Anonymous Monk has asked for the wisdom of the Perl Monks concerning the following question:

I'm trying to use IO::Select to test if there is anything for me to read from my serial port. I thought something like what I have below would work, but I was wrong.
my $serial = tie (*SD, 'Win32::SerialPort', $serial_config); my $serial_select = new IO::Select(); $serial_select->add(\*SD);
It gives an error that Win32::SerialPort has no FILENO method. Is there a way to get around this?

Replies are listed 'Best First'.
Re: Help using a tied filehandle from Win32::SerialPort in IO::Select
by BrowserUk (Patriarch) on Apr 13, 2007 at 13:40 UTC

    I'd suggest you look at the timeouts section of the docs where it says:

    Setting read_interval to 0xffffffff will do a non-blocking read. The ReadFile returns immediately whether or not any characters are actually read.

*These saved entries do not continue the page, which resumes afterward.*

Lemma string_length_repeat (c : ascii) (k : nat) :
  String.length (string_repeat c k) = k.
Proof. induction k as [|k IH]; cbn; [reflexivity | now rewrite IH]. Qed.

(** Appending a common suffix is injective, like a common prefix. *)
Lemma string_app_inj_r (s1 s2 t : string) : s1 +:+ t = s2 +:+ t -> s1 = s2.
Proof.
  revert s2. induction s1 as [|c s1 IH]; intros [|d s2] E.
  - reflexivity.
  - apply (f_equal String.length) in E.
    rewrite !string_length_app in E. cbn in E. lia.
  - apply (f_equal String.length) in E.
    rewrite !string_length_app in E. cbn in E. lia.
  - rewrite !string_app_cons in E. injection E as -> E.
    f_equal. now apply IH.
Qed.

Lemma all_lower_hex_app (s t : string) :
  all_lower_hex (s +:+ t) = all_lower_hex s && all_lower_hex t.
Proof.
  induction s as [|c s IH]; [reflexivity|].
  rewrite string_app_cons. cbn. rewrite IH. now rewrite andb_assoc.
Qed.

Lemma all_lower_hex_repeat_zero (k : nat) :
  all_lower_hex (string_repeat "0" k) = true.
Proof. induction k as [|k IH]; cbn; [reflexivity | exact IH]. Qed.

End StringFacts.

(** ** Hexadecimal formatting *)

Section Hex.

(** Every nibble is printed as a lower-case digit that reads back. *)
Lemma hex_digit_spec (d : N) :
  d < 16 -> is_lower_hex (hex_digit d) = true /\ hex_value (hex_digit d) = d.
Proof.
  intros H.
  destruct d as [|p]; [split; reflexivity|].
  do 4 (destruct p as [p|p|]; try (split; reflexivity)); lia.
Qed.

Lemma nibble_lt (n : N) : N.land n 15 < 16.
Proof.
  change 15 with (N.ones 4). rewrite N.land_ones.
  apply N.mod_lt. discriminate.
Qed.

Lemma nibble_split (n : N) : 16 * N.shiftr n 4 + N.land n 15 = n.
Proof.
  change 15 with (N.ones 4). rewrite N.land_ones, N.shiftr_div_pow2.
  change (2 ^ 4) with 16. symmetry. apply N.div_mod. discriminate.
Qed.

Lemma hex_digits_acc (fuel : nat) : forall (n : N) (acc : string),
  hex_digits fuel n acc = hex_digits fuel n "" +:+ acc.
Proof.
  induction fuel as [|fuel IH]; intros n acc; cbn.
  - reflexivity.
  - destruct (n =? 0); [reflexivity|].
    rewrite IH, (IH _ (String _ "")).
    now rewrite string_app_assoc.
Qed.

Lemma parse_hex_from_app (s t : string) : forall acc,
  parse_hex_from acc (s +:+ t) = parse_hex_from (parse_hex_from acc s) t.
Proof.
  induction s as [|c s IH]; intros acc; [reflexivity|].
  rewrite string_app_cons. cbn. apply IH.
Qed.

    Examine what is said, not who speaks -- Silence betokens consent -- Love the truth but pardon error.
    "Science is about questioning the status quo. Questioning authority".
    In the absence of evidence, opinion is indistinguishable from prejudice.
Re: Help using a tied filehandle from Win32::SerialPort in IO::Select
by ikegami (Patriarch) on Apr 13, 2007 at 13:22 UTC

    select is a system call. It's not something that Perl can easily emulate. Therefore, it only works on system handles. The system doesn't know anything about tied handles, so it would only be useful to add a FILENO method if the object wrapped a system handle.

    Furthermore, the Windows version (as opposed to the unix version) only supports sockets. It doesn't work on files, pipes or comm ports.

Re: Help using a tied filehandle from Win32::SerialPort in IO::Select
by Anonymous Monk on Apr 13, 2007 at 17:30 UTC
    Thank you both for the quick responses. It figures that Windows can't handle it. In previous code I've made the serial port non-blocking, but in this code I need to wait a few seconds for the hardware to respond. It might respond immediately, after a few seconds, or not at all. I was hoping to use something like
    $serial_select->can_read($timeout)
    This would let me give it a little time, but I guess now I have to learn how to use SIG{ALRM}. Is there something better? Oh I've also found that in Windows, I can't catch SIG{INT} when the code is blocking on a $socket->accept() call. I had to make the socket non-blocking and stick it in a while(1) loop. This is normal (at least for Windows), right?